_Problem_
The data below holds a line containing "(** [range(lo, hi)] *)" and a line containing "Definition max_sessions : Z"; please quote exactly those two lines and every line between them, and nothing else.

_Dataset records_
(** * RunnerApp: the 7-week 5K training plan

  A shallow embedding of [src/training_plan.py] (class [TrainingPlan]), of
  the distance models and the progression analysis of
  [analyze_training_plan.py], and of the pace settings and table rows of
  [dashboard_app/pace_calculator.py] and [dashboard_app/training_dashboard.py].

  Conventions of the embedding:
  - Python [int] is [Z]; [//] and [%] on a positive divisor are [Z.div] and
    [Z.modulo] (both floor).
  - Python [float] is an exact rational [Q].  Every constant of the plan is
    a short decimal, compared with [Qeq_bool]/[Qle_bool]; results are stated
    up to [Qeq] ([==]).
  - a [dict] is a stdpp [gmap]; a Python list is a [list]. *)

From Stdlib Require Import QArith Qround Qpower Lqa Lia.
From stdpp Require Import gmap strings list fin_maps.

Open Scope Z_scope.

(** ** Python helpers *)

(** [range(lo, hi)] *)
Definition range (lo hi : Z) : list Z :=
map (fun i : nat => lo + Z.of_nat i) (seq 0 (Z.to_nat (hi - lo))).

(** [int(x)] on a float: truncation towards zero. *)
Definition int_of_float (x : Q) : Z := Z.quot (Qnum x) (Z.pos (Qden x)).

(** [x < y] on floats. *)
Definition Qltb (x y : Q) : bool := negb (Qle_bool y x).

(** [xs[i]] for a 0-based index [0 <= i < len(xs)], where every use keeps it:
    the sessions are numbered from 1 and the table is read at
    [session_idx - 1] under [session_idx <= len(...)].  (Python counts a
    negative index from the end and raises below [-len]; no statement below
    takes the embedding there.) *)
Definition index {A} (d : A) (xs : list A) (i : Z) : A := nth (Z.to_nat i) xs d.

(** ** The interval table ([TrainingPlan.__init__]) *)

Definition interval_progress : list (Q * Q) :=
[ (1.0, 2.0); (2.0, 2.0); (3.0, 2.0);
  (4.0, 3.0); (5.0, 3.0); (8.0, 5.0);
  (6.0, 3.0); (8.0, 3.0); (10.0, 3.0);
  (6.0, 2.0); (28.0, 0); (7.0, 2.0);
  (5.0, 1.5); (32.0, 0); (8.0, 2.0);
  (4.0, 1.0); (35.0, 0); (9.0, 2.0);
  (4.0, 1.5); (20.0, 0); (2.0, 1.0) ]%Q.

(** [len(self.interval_progress)] *)
Definition max_sessions : Z := Z.of_nat (length interval_progress).

(** ** The set-count rule of [__init__] (used for the printed base plan) *)

Module Init.

Definition custom_sets : gmap Z Z :=
  list_to_map
    [ (1, 16); (2, 13); (3, 10);
      (4, 7); (5, 6); (6, 5);
      (7, 6); (8, 5); (9, 4) ].

(** Returns [None] where the Python function falls off its end
    (week 4 with an index outside 10..12). *)
Definition compute_sets (session_idx : Z) (run_min : Q) (week : Z) : option Z :=
  if Qeq_bool run_min 0 then Some 1
  else match custom_sets !! session_idx with
       | Some n => Some n
       | None =>
         if week =? 4 then
           if session_idx =? 10 then Some 6
           else if session_idx =? 11 then Some 1
           else if session_idx =? 12 then Some 5
           else None
         else if week =? 5 then
           Some (Z.max 6 (int_of_float (8 - inject_Z (session_idx - 13) * 0.5)%Q))
         else if week =? 6 then
           Some (Z.max 5 (int_of_float (7 - inject_Z (session_idx - 16) * 0.5)%Q))
         else
           Some (Z.max 3 (int_of_float (5 - inject_Z (session_idx - 19) * 0.5)%Q))
       end.

End Init.
(** * Cloud-assembly manifest protocol and container-image asset handler

    A shallow embedding of two TypeScript sources:

    - the [Manifest] protocol class of the cloud-assembly schema package
      (version gate, JSON-schema validation, stack-tag casing patches,
      manifest load and save);
    - [container-images.ts] of cdk-assets ([ContainerImageAssetHandler] and
      [ContainerImageBuilder]).

    JavaScript values are modelled by the inductive [value]; objects are finite
    maps from property names to values, so that equality of objects is
    structural and independent of the order in which keys were inserted.
    Thrown exceptions are the left summand of [result].  Everything the
    sources import from elsewhere (semver, jsonschema, JSON, the registry
    client, the build engine, ...) is a field of an environment record. *)

From Stdlib Require Import Ascii.
From stdpp Require Import base option list strings pretty gmap fin_maps.

Open Scope string_scope.
Set Warnings "-register-all".

(** ** JavaScript values *)

Module JS.

(** Numbers are modelled by integers: the sources only test numbers for
    truthiness or print them. *)
Inductive value :=
| VUndefined
| VNull
| VBool (b : bool)
| VNum (n : Z)
| VStr (s : string)
| VArr (xs : list value)
| VObj (fields : gmap string value).

(** Exceptions.  [TypeError] is what the engine raises on a property read of
    [null]/[undefined], on a call of a non-function and on [in] applied to a
    primitive; its message is engine specific and not modelled.  [Error] is
    [new Error(message)].  [SystemError] is a failed file-system call. *)
Inductive error :=
| TypeError
| Error (message : string)
| SystemError (code : string).

Definition result (A : Type) : Type := error + A.

Definition ok {A} (a : A) : result A := inr a.
Definition throw {A} (e : error) : result A := inl e.

#[global] Instance result_ret : MRet result := λ A a, inr a.
#[global] Instance result_bind : MBind result :=
  λ A B f m, match m with inl e => inl e | inr a => f a end.
#[global] Instance result_fmap : FMap result :=
  λ A B f m, match m with inl e => inl e | inr a => inr (f a) end.

(** ToBoolean *)
Definition truthy (v : value) : bool :=
  match v with
  | VUndefined | VNull => false
  | VBool b => b
  | VNum n => negb (n =? 0)%Z
  | VStr s => negb (String.eqb s "")
  | VArr _ | VObj _ => true
  end.

Definition is_undefined (v : value) : bool :=
  match v with VUndefined => true | _ => false end.

Definition is_nullish (v : value) : bool :=
  match v with VUndefined | VNull => true | _ => false end.

(** ToString, as applied by a template literal. *)
Fixpoint ToString (v : value) : string :=
  match v with
  | VUndefined => "undefined"
  | VNull => "null"
  | VBool b => if b then "true" else "false"
  | VNum n => pretty n
  | VStr s => s
  | VArr xs =>
      String.concat ","
        (map (λ x, match x with VUndefined | VNull => "" | _ => ToString x end) xs)
  | VObj _ => "[object Object]"
  end.

(** [v.k], for a name [k] that is neither an array index nor a member
    inherited from a prototype (every name read by the sources is such). *)
Definition prop (v : value) (k : string) : result value :=
  match v with
  | VUndefined | VNull => throw TypeError
  | VObj m => ok (default VUndefined (m !! k))
  | _ => ok VUndefined
  end.

(** [v?.k] *)
Definition prop_opt (v : value) (k : string) : value :=
  match v with
  | VObj m => default VUndefined (m !! k)
  | _ => VUndefined
  end.

(** [k in v], for a name [k] as above. *)
Definition has_prop (k : string) (v : value) : result bool :=
  match v with
  | VObj m => ok (bool_decide (is_Some (m !! k)))
  | VArr _ => ok false
  | _ => throw TypeError
  end.

(** The own enumerable properties of a value, as copied by an object spread
    [{...v}] and listed by [Object.entries(v)]. *)
Definition own_props (v : value) : gmap string value :=
  match v with
  | VObj m => m
  | VArr xs => list_to_map (imap (λ i x, (pretty i, x)) xs)
  | VStr s =>
      list_to_map
        (imap (λ i c, (pretty i, VStr (String c EmptyString)))
           (String.list_ascii_of_string s))
  | _ => ∅
  end.
(** [err.Error()], what the verbs [%v], [%s] and [%w] print. *)
Fixpoint err_string (e : error) : string :=
  match e with
  | Plain m => m
  | Status c m => "rpc error: code = " +:+ code_string c +:+ " desc = " +:+ m
  | Sentinel n => n
  | Wrap p e => p +:+ err_string e
  end.

(** The status a (possibly wrapped) error carries. *)
Fixpoint err_code (e : error) : option Code :=
  match e with
  | Plain _ | Sentinel _ => None
  | Status c _ => Some c
  | Wrap _ e => err_code e
  end.

(** [status.Convert]: the status of the error itself; for a wrapped status its
    code with the whole message; [Unknown] for an error with no status. *)
Definition status_convert (e : error) : Code * string :=
  match e with
  | Status c m => (c, m)
  | _ => (default Unknown (err_code e), err_string e)
  end.

(** [st := status.Convert(err); status.Errorf(st.Code(), "p%s", st.Message())]. *)
Definition rewrap (p : string) (e : error) : error :=
  let '(c, m) := status_convert e in Status c (p +:+ m).

(** [status.Errorf(codes.Internal, "msg: %v", err)]. *)
Definition internal (msg : string) (e : error) : error := Status Internal (msg +:+ err_string e).

(** [errors.Is(err, target)] for a sentinel target. *)
Fixpoint errors_Is (e : error) (name : string) : bool :=
  match e with
  | Sentinel n => bool_decide (n = name)
  | Wrap _ e => errors_Is e name
  | _ => false
  end.

(** ** Results: Go's [(T, error)] pairs, where a non-nil error means that the
    value is not used. *)

Inductive result (A : Type) :=
  | Ok (a : A)
  | Err (e : error).
Arguments Ok {A} _.
Arguments Err {A} _.

#[export] Instance result_eq_dec {A} `{EqDecision A} : EqDecision (result A).
Proof. solve_decision. Defined.

Definition is_ok {A} (r : result A) : bool :=
  match r with Ok _ => true | Err _ => false end.

Definition result_map {A B} (f : A -> B) (r : result A) : result B :=
  match r with Ok a => Ok (f a) | Err e => Err e end.

(** ** Effects: explicit state passing over a world [W] *)

Definition M (W A : Type) : Type := W -> A * W.

Definition ret {W A} (a : A) : M W A := fun w => (a, w).

Definition bind {W A B} (c : M W A) (k : A -> M W B) : M W B :=
  fun w => let '(a, w') := c w in k a w'.

(** [x, err := c; if err != nil { h }; k]. *)
Definition try_bind {W A B} (c : M W (result A)) (h : error -> M W B)
    (k : A -> M W B) : M W B :=
  bind c (fun r => match r with Ok a => k a | Err e => h e end).

Declare Scope go_scope.
Delimit Scope go_scope with go.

_Result_
(** [range(lo, hi)] *)
Definition range (lo hi : Z) : list Z :=
map (fun i : nat => lo + Z.of_nat i) (seq 0 (Z.to_nat (hi - lo))).

(** [int(x)] on a float: truncation towards zero. *)
Definition int_of_float (x : Q) : Z := Z.quot (Qnum x) (Z.pos (Qden x)).

(** [x < y] on floats. *)
Definition Qltb (x y : Q) : bool := negb (Qle_bool y x).

(** [xs[i]] for a 0-based index [0 <= i < len(xs)], where every use keeps it:
    the sessions are numbered from 1 and the table is read at
    [session_idx - 1] under [session_idx <= len(...)].  (Python counts a
    negative index from the end and raises below [-len]; no statement below
    takes the embedding there.) *)
Definition index {A} (d : A) (xs : list A) (i : Z) : A := nth (Z.to_nat i) xs d.

(** ** The interval table ([TrainingPlan.__init__]) *)

Definition interval_progress : list (Q * Q) :=
[ (1.0, 2.0); (2.0, 2.0); (3.0, 2.0);
  (4.0, 3.0); (5.0, 3.0); (8.0, 5.0);
  (6.0, 3.0); (8.0, 3.0); (10.0, 3.0);
  (6.0, 2.0); (28.0, 0); (7.0, 2.0);
  (5.0, 1.5); (32.0, 0); (8.0, 2.0);
  (4.0, 1.0); (35.0, 0); (9.0, 2.0);
  (4.0, 1.5); (20.0, 0); (2.0, 1.0) ]%Q.

(** [len(self.interval_progress)] *)
Definition max_sessions : Z := Z.of_nat (length interval_progress).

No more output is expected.